▼
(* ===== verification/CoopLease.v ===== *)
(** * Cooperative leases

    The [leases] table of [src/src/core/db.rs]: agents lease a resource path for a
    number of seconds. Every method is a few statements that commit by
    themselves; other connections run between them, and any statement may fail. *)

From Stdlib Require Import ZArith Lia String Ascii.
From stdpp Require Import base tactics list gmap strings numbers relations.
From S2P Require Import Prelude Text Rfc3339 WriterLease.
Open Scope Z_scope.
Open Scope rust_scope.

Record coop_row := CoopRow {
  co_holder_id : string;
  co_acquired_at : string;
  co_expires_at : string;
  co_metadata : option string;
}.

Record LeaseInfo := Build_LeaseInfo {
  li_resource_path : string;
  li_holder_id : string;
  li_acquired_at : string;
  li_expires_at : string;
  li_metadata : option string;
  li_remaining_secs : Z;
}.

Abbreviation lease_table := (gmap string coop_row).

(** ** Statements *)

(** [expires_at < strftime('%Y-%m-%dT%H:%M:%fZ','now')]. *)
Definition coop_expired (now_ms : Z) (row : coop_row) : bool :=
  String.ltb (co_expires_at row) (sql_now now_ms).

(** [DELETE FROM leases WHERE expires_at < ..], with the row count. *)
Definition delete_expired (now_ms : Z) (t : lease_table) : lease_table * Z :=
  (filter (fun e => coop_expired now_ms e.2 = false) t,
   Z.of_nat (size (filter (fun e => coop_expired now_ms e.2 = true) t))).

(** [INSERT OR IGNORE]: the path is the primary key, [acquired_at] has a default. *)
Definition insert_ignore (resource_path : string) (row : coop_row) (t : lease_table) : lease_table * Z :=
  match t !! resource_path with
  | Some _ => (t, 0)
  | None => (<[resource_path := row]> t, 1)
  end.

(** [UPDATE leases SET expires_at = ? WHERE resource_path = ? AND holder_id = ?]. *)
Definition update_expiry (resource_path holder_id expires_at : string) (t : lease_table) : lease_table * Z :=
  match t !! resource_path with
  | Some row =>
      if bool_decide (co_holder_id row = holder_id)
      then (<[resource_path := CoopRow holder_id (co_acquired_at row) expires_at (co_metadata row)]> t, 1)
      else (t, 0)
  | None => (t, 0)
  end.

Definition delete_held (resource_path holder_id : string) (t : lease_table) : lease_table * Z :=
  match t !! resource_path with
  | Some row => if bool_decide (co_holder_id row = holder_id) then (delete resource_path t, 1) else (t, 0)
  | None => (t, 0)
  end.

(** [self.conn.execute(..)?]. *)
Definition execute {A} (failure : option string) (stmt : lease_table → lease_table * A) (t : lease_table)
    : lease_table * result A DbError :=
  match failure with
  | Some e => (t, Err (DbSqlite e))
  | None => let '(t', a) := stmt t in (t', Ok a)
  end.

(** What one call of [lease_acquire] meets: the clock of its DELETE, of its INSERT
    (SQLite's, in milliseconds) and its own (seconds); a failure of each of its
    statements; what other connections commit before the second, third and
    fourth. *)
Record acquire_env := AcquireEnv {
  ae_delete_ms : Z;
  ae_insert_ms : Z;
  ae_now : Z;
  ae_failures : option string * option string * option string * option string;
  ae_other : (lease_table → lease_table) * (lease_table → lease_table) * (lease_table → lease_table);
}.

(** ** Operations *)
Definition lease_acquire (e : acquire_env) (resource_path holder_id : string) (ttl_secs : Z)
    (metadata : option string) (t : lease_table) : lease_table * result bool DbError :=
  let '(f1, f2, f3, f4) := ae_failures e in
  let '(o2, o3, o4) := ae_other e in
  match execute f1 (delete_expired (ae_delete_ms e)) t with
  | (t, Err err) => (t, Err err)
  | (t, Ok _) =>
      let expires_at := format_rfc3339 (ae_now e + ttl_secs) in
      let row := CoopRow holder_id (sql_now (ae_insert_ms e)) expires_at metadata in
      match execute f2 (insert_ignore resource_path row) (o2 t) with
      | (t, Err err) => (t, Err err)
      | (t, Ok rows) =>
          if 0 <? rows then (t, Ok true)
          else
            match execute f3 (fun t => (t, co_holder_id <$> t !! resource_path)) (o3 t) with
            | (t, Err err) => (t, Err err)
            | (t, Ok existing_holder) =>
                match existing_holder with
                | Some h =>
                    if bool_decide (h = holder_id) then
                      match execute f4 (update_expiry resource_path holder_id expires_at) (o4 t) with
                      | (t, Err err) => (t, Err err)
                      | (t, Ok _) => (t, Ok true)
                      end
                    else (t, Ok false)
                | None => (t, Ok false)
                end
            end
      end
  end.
▲
- Task details -
How many of the lines in the listing above carry the word "then"? Respond with that number alone.

- Response for this exercise -
4